In some cases, people have lost control of the use of their own name because it became associated with the firm that they sold.

What if you use your own name as your firm’s name but another advisor, or advisors, with the same name are already using it. Is there a reliable way to check beforehand?

Aside from Googling it, which can be pretty effective, you can access the United States Patent and Trademark Office.

They have a free, searchable database that [lists] all trademarks in the U.S.

An important caveat: You want to look for people using the name for similar goods and services. If someone with an ice cream shop has the same name, that’s probably not going to be an issue for you legally, so you can use the name.

But if they’re using it for a company even only somewhat related to financial services, then you can be in trouble. So you’d want to avoid using that one.

Why would anyone want to rename their established firm?

Because someone inside the company got tired of the name or didn’t like it or thought it was boring.

Those aren’t good reasons. All the evidence is that the longer you can keep the name and everything about the brand, the more likely it becomes recognizable and memorable by customers.

My advice always is not to change unless you have a very strong reason to do so.

What are some strong reasons?

They include the legal challenges I just spoke about or finding out that your name is offensive to some of your market, which could happen accidentally.

Or if you’ve merged with another organization, you might want to combine the names or come up with a new one.

Riskalyze, a fintech company that markets to financial advisors and created The Risk Number, long used in the industry, changed its name this past May to Nitrogen.

They said the change is meant to “reflect its evolution into an advisory firm growth platform.” And they pointed out that nitrogen is “an essential element for growth.” Your thoughts?

Given the company’s desire to shift away from being known primarily for The Risk Number, a new name probably makes sense. It signals change and helps avoid being pigeonholed, like Pizza Hut, who wants to convince people they sell more than just pizza.
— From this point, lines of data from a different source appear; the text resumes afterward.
Lemma get_delete_same name l : get name (delete name l) = None.
Proof.
  induction l as [|[k v] l IH]; simpl; [reflexivity|].
  destruct (String.eqb k name) eqn:E; simpl; [assumption|].
  rewrite E. assumption.
Qed.

Lemma get_delete_other name name' l :
  name <> name' -> get name' (delete name l) = get name' l.
Proof.
  intros Hne. induction l as [|[k v] l IH]; simpl; [reflexivity|].
  destruct (String.eqb k name) eqn:E; simpl.
  - apply String.eqb_eq in E. subst k.
    destruct (String.eqb name name') eqn:E'; [|assumption].
    apply String.eqb_eq in E'. contradiction.
  - rewrite IH. reflexivity.
Qed.

Lemma has_delete_same name l : has name (delete name l) = false.
Proof.
  induction l as [|[k v] l IH]; simpl; [reflexivity|].
  destruct (String.eqb k name) eqn:E; simpl; [assumption|].
  rewrite E. assumption.
Qed.

Lemma has_delete_absent name name' l :
  has name l = false -> has name (delete name' l) = false.
Proof.
  induction l as [|[k v] l IH]; simpl; [reflexivity|].
  intros H. apply orb_false_elim in H as [Hk Hl].
  destruct (String.eqb k name'); simpl; [auto|].
  rewrite Hk. auto.
Qed.

Lemma delete_absent name l : has name l = false -> delete name l = l.
Proof.
  induction l as [|[k v] l IH]; simpl; [reflexivity|].
  intros H. apply orb_false_elim in H as [Hk Hl].
  rewrite Hk, IH by assumption. reflexivity.
Qed.

Lemma delete_filter name l :
  delete name l = List.filter (fun kv => negb (String.eqb (fst kv) name)) l.
Proof.
  induction l as [|[k v] l IH]; simpl; [reflexivity|].
  destruct (String.eqb k name); simpl; rewrite IH; reflexivity.
Qed.

Lemma delete_delete_filter a b l :
  delete b (delete a l) =
  List.filter (fun kv => negb (String.eqb (fst kv) a)
                         && negb (String.eqb (fst kv) b)) l.
Proof.
  induction l as [|[k v] l IH]; simpl; [reflexivity|].
  destruct (String.eqb k a); simpl; [assumption|].
  destruct (String.eqb k b); simpl; rewrite IH; reflexivity.
Qed.

Lemma set_absent name value l :
  has name l = false -> set name value l = l ++ [(name, value)].
Proof.
  induction l as [|[k v] l IH]; simpl; [reflexivity|].
  intros H. apply orb_false_elim in H as [Hk Hl].
  rewrite Hk, IH by assumption. reflexivity.
Qed.

End EntriesFacts.

(** * Facts on the store *)

Section HeapFacts.

Lemma deref_lookup (r : Ref) (h : Heap) (e : Entries) :
  h !! r = Some e -> deref r h = e.
Proof. intros H. unfold deref. rewrite H. reflexivity. Qed.

Lemma deref_alloc_new (init : Entries) (h : Heap) :
  deref (length h) (h ++ [init]) = init.
Proof.
  unfold deref. rewrite lookup_app_r by lia.
  replace (length h - length h) with 0 by lia. reflexivity.
Qed.

Lemma deref_alloc_old (init : Entries) (h : Heap) (r : Ref) :
  r < length h -> deref r (h ++ [init]) = deref r h.
Proof.
  intros H. unfold deref. rewrite lookup_app_l by assumption. reflexivity.
Qed.

Lemma deref_update_other (r r' : Ref) f (h : Heap) :
  r <> r' -> deref r' (update r f h) = deref r' h.
Proof.
  intros H. unfold update, deref at 1.
  rewrite list_lookup_insert_ne by assumption. reflexivity.
Qed.

End HeapFacts.

(** * The splicer *)

Section SpliceableFacts.
Import Spliceable.

Lemma constructor_repr (init : Entries) (h : Heap) :
  repr (fst (constructor init h)) (snd (constructor init h)) init init.
Proof.
  unfold constructor, new_URLSearchParams. rewrite deref_alloc_new. simpl.
  unfold repr. simpl. rewrite length_app. simpl.
  split; [lia|]. split.
  - rewrite lookup_app_l by (rewrite length_app; simpl; lia).
    rewrite lookup_app_r by lia.
    replace (length h - length h) with 0 by lia. reflexivity.
  - rewrite lookup_app_r by (rewrite length_app; simpl; lia).
    rewrite length_app. simpl.
    replace (length h + 1 - (length h + 1)) with 0 by lia. reflexivity.
Qed.
(** * CoalescingQueue (src/core/queue.py): a per-key coalescing scheduler

    The queue runs on a single-threaded asyncio event loop.  A coroutine
    runs without interruption from one [await] that really suspends to the
    next one, so the program is modelled as a transition system whose
    steps are exactly those uninterrupted stretches of [enqueue] and
    [_run_worker].  Time is counted in clock ticks (milliseconds for the
    default configuration). *)

From stdpp Require Import gmap strings list fin_maps.
From Stdlib Require Import SpecFloat.
(** X13.  The batches [commit] cuts the stories into, [l[i:i + n]] for [i]
    in steps of [n]: put end to end they are the stories, in order; none
    is empty and none has more than [n] stories; every batch but the last
    has exactly [n]; and there are as many as [n] goes into the number of
    stories, rounded up. *)
Theorem batches_partition {A} (n : nat) (l : list A) :
  0 < n ->
  concat (chunks n l) = l
  /\ Forall (fun b => 0 < length b <= n) (chunks n l)
  /\ (forall i, S i < length (chunks n l) -> length (nth i (chunks n l) []) = n)
  /\ length (chunks n l) = (length l + n - 1) / n.
Proof.
  intros Hn. split; [now apply concat_chunks|].
  apply chunks_from_spec; [exact Hn | lia].
Qed.


(* ================================================================== *)
(** ** The dry run *)
(* ================================================================== *)

(** [quiet st st']: from [st] to [st'] nothing was asked of the target
    system, and neither the record of created entities nor the file of
    failed uploads was written. *)
Definition quiet (st st' : state) : Prop :=
  backend st' = backend st
  /\ imported_entities_csv st' = imported_entities_csv st
  /\ failed_files_csv st' = failed_files_csv st.

Lemma quiet_refl st : quiet st st.
Proof. repeat split. Qed.

Lemma quiet_trans a b c : quiet a b -> quiet b c -> quiet a c.
Proof. intros (A1 & A2 & A3) (B1 & B2 & B3). repeat split; congruence. Qed.

Create HintDb quiet.

Lemma quiet_put_item r it : preserves quiet (put_item r it).
Proof. intros st. repeat split. Qed.

Lemma quiet_update_item r f : preserves quiet (update_item r f).
Proof.
  unfold update_item.
  apply (preserves_bind quiet quiet_trans);
    [apply (preserves_get_item quiet quiet_refl) | intros; apply quiet_put_item].
Qed.

Lemma quiet_new_item it : preserves quiet (new_item it).
Proof. intros st. repeat split. Qed.

Lemma quiet_update_self f : preserves quiet (update_self f).
Proof. intros st. repeat split. Qed.

Lemma quiet_get_next_id : preserves quiet _get_next_id.
Proof. intros st. repeat split. Qed.

Lemma quiet_write_failed_stories rs : preserves quiet (write_failed_stories rs).
Proof. intros st. repeat split; apply write_failed_stories_keeps. Qed.

#[local] Hint Resolve quiet_put_item quiet_update_item quiet_new_item quiet_update_self
  quiet_get_next_id quiet_write_failed_stories : quiet.

Ltac quiet_step :=
  first
    [ solve [auto with quiet]
    | apply (preserves_ret quiet quiet_refl)
    | apply (preserves_raise quiet quiet_refl)
    | apply (preserves_lift quiet quiet_refl)
    | apply (preserves_get_item quiet quiet_refl)
    | apply (preserves_get_self quiet quiet_refl)
    | apply (preserves_deref quiet quiet_refl quiet_trans)
    | apply (preserves_bind quiet quiet_trans); [ | intros ]
    | apply (preserves_try quiet quiet_trans); [ | intros ]
    | apply (preserves_for_each quiet quiet_refl quiet_trans); intros
    | apply (preserves_fold_m quiet quiet_refl quiet_trans); intros
    | match goal with
      | |- preserves _ (match ?x with _ => _ end) => destruct x
      | |- preserves _ (if ?x then _ else _) => destruct x
      end ].

Ltac quietly := repeat quiet_step.

Lemma quiet_set_comment story i c : preserves quiet (set_comment story i c).
Proof. unfold set_comment. quietly. Qed.

#[local] Hint Resolve quiet_set_comment : quiet.

Lemma quiet_process_comment story pt_id files i comment failed :
  preserves quiet (process_comment true story pt_id files i comment failed).
Proof. unfold process_comment. cbv iota. quietly. Qed.

#[local] Hint Resolve quiet_process_comment : quiet.

Lemma quiet_process_comments story pt_id files comments : forall i failed,
  preserves quiet (process_comments true story pt_id files i comments failed).
Proof.
  induction comments as [|c comments IH]; intros i failed; cbn [process_comments];
    quietly.
Qed.

#[local] Hint Resolve quiet_process_comments : quiet.

Lemma quiet_process_story_files acc story :
  preserves quiet (process_story_files true acc story).
Proof. unfold process_story_files. quietly. Qed.

#[local] Hint Resolve quiet_process_story_files : quiet.

Lemma quiet_process_files_for_stories batch :
  preserves quiet (process_files_for_stories batch true).
Proof. unfold process_files_for_stories. cbv iota. quietly. Qed.

Lemma quiet_set_imported p : preserves quiet (set_imported p).
Proof. unfold set_imported. quietly. Qed.

#[local] Hint Resolve quiet_process_files_for_stories quiet_set_imported : quiet.

Lemma quiet_mock_emit item : preserves quiet (mock_emit item).
Proof. unfold mock_emit. quietly. Qed.

#[local] Hint Resolve quiet_mock_emit : quiet.

Lemma quiet_mock_emitter items : preserves quiet (mock_emitter items).
Proof. unfold mock_emitter. quietly. Qed.

Lemma quiet_assign_stories_to_epics stories epics :
  preserves quiet (assign_stories_to_epics stories epics).
Proof. unfold assign_stories_to_epics. quietly. Qed.

Lemma quiet_assign_stories_to_iterations stories iterations :
  preserves quiet (assign_stories_to_iterations stories iterations).
Proof. unfold assign_stories_to_iterations. quietly. Qed.

Lemma quiet_imported_entities rs : preserves quiet (imported_entities rs).
Proof. unfold imported_entities. quietly. Qed.

#[local] Hint Resolve quiet_mock_emitter quiet_assign_stories_to_epics
  quiet_assign_stories_to_iterations quiet_imported_entities : quiet.

Lemma quiet_process_story_batch batch :
  preserves quiet (process_story_batch mock_emitter true batch).
Proof. unfold process_story_batch. quietly. Qed.

#[local] Hint Resolve quiet_process_story_batch : quiet.

Lemma quiet_commit_labels l : preserves quiet (commit_labels mock_emitter true l).
Proof. unfold commit_labels. cbv iota. quietly. Qed.

Lemma quiet_commit_epics l : preserves quiet (commit_epics mock_emitter true l).
Proof. unfold commit_epics. cbv iota. quietly. Qed.

Lemma quiet_commit_iterations l : preserves quiet (commit_iterations mock_emitter true l).
Proof. unfold commit_iterations. cbv iota. quietly. Qed.

Lemma quiet_commit_story_batch l batch :
  preserves quiet (commit_story_batch mock_emitter true l batch).
Proof. unfold commit_story_batch. cbn [negb]. cbv iota. quietly. Qed.

#[local] Hint Resolve quiet_commit_labels quiet_commit_epics quiet_commit_iterations
  quiet_commit_story_batch : quiet.

Lemma quiet_commit_stories l : preserves quiet (commit_stories mock_emitter true l).
Proof. unfold commit_stories. quietly. Qed.

#[local] Hint Resolve quiet_commit_stories : quiet.

(** X14.  A dry run asks nothing of the target system and writes neither
    the record of created entities nor the file of failed uploads, whether
    [commit] returns or raises.  (The file of failed stories is not in the
    list: a batch the dry-run emitter raises on is written to it.) *)
Theorem dry_run_is_quiet st :
  backend (snd (commit mock_emitter true st)) = backend st
  /\ imported_entities_csv (snd (commit mock_emitter true st)) = imported_entities_csv st
  /\ failed_files_csv (snd (commit mock_emitter true st)) = failed_files_csv st.
Proof.
  assert (H : preserves quiet (commit mock_emitter true)) by (unfold commit; quietly).
  exact (H st).
Qed.


(* ================================================================== *)
(** ** Runs in which no write fails *)
(* ================================================================== *)

(** A preorder on states that every elementary step of a run respects is
    respected by the live backend and by every phase of [commit] after the
    labels. *)
Section Everywhere.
Whether or not Nitrogen is the right name will ultimately depend on how customers react to it, among other factors.

What do you think of it?

It’s a relatively open-ended name — and with smart marketing and branding, they’ll be able to give it meaning.

What’s your opinion of the former name, Riskalyze?

I see some spelling and pronunciation challenges, and it also seems a little bit dated because it’s very clearly an invented or coined word that sounds like it’s trying too hard to sound techy or cool.

While Nitrogen also sounds a little bit out of left field and doesn’t have anything inherently to do with financial services, at least it’s an [actual] English word that doesn’t suffer from pronunciation or spelling challenges.

Should advisors factor social media into their naming effort?

Yes. Ideally, find a name that allows you to own a reasonable handle that’s the same across multiple social media platforms.

It doesn’t have to be your exact name, but it could be your name followed by “Financial” or the like.

Shorter names are better than those that take up too many characters in a tweet or are annoyingly long to tweet.

Your own company is called Heirloom. Why did you choose that name?

Heirlooms have value that goes beyond the object itself. They can be priceless to you. I think of a family heirloom as a metaphor for a strong brand name.

Branding is about creating value beyond the hard assets of the company. It’s the promise the company makes; it’s the good will it has built over the years.

Any other reason for your choice?

I felt that Heirloom was more personal, and I wanted my business to be about the connections I’m making with people within clients’ businesses [as opposed to] the nameless, faceless organizations and giant agencies that I compete against.

What do you see coming down the pike in branding?

A lot of branding professionals lament the disappearance of [advertising] jingles. There’s serious research in the ad world showing how well they work, and a lot of professionals are trying to return to using them.

So I see a resurgence of jingles on the horizon. And we may see a return to the use of characters as well.

The Pillsbury Doughboy was very memorable.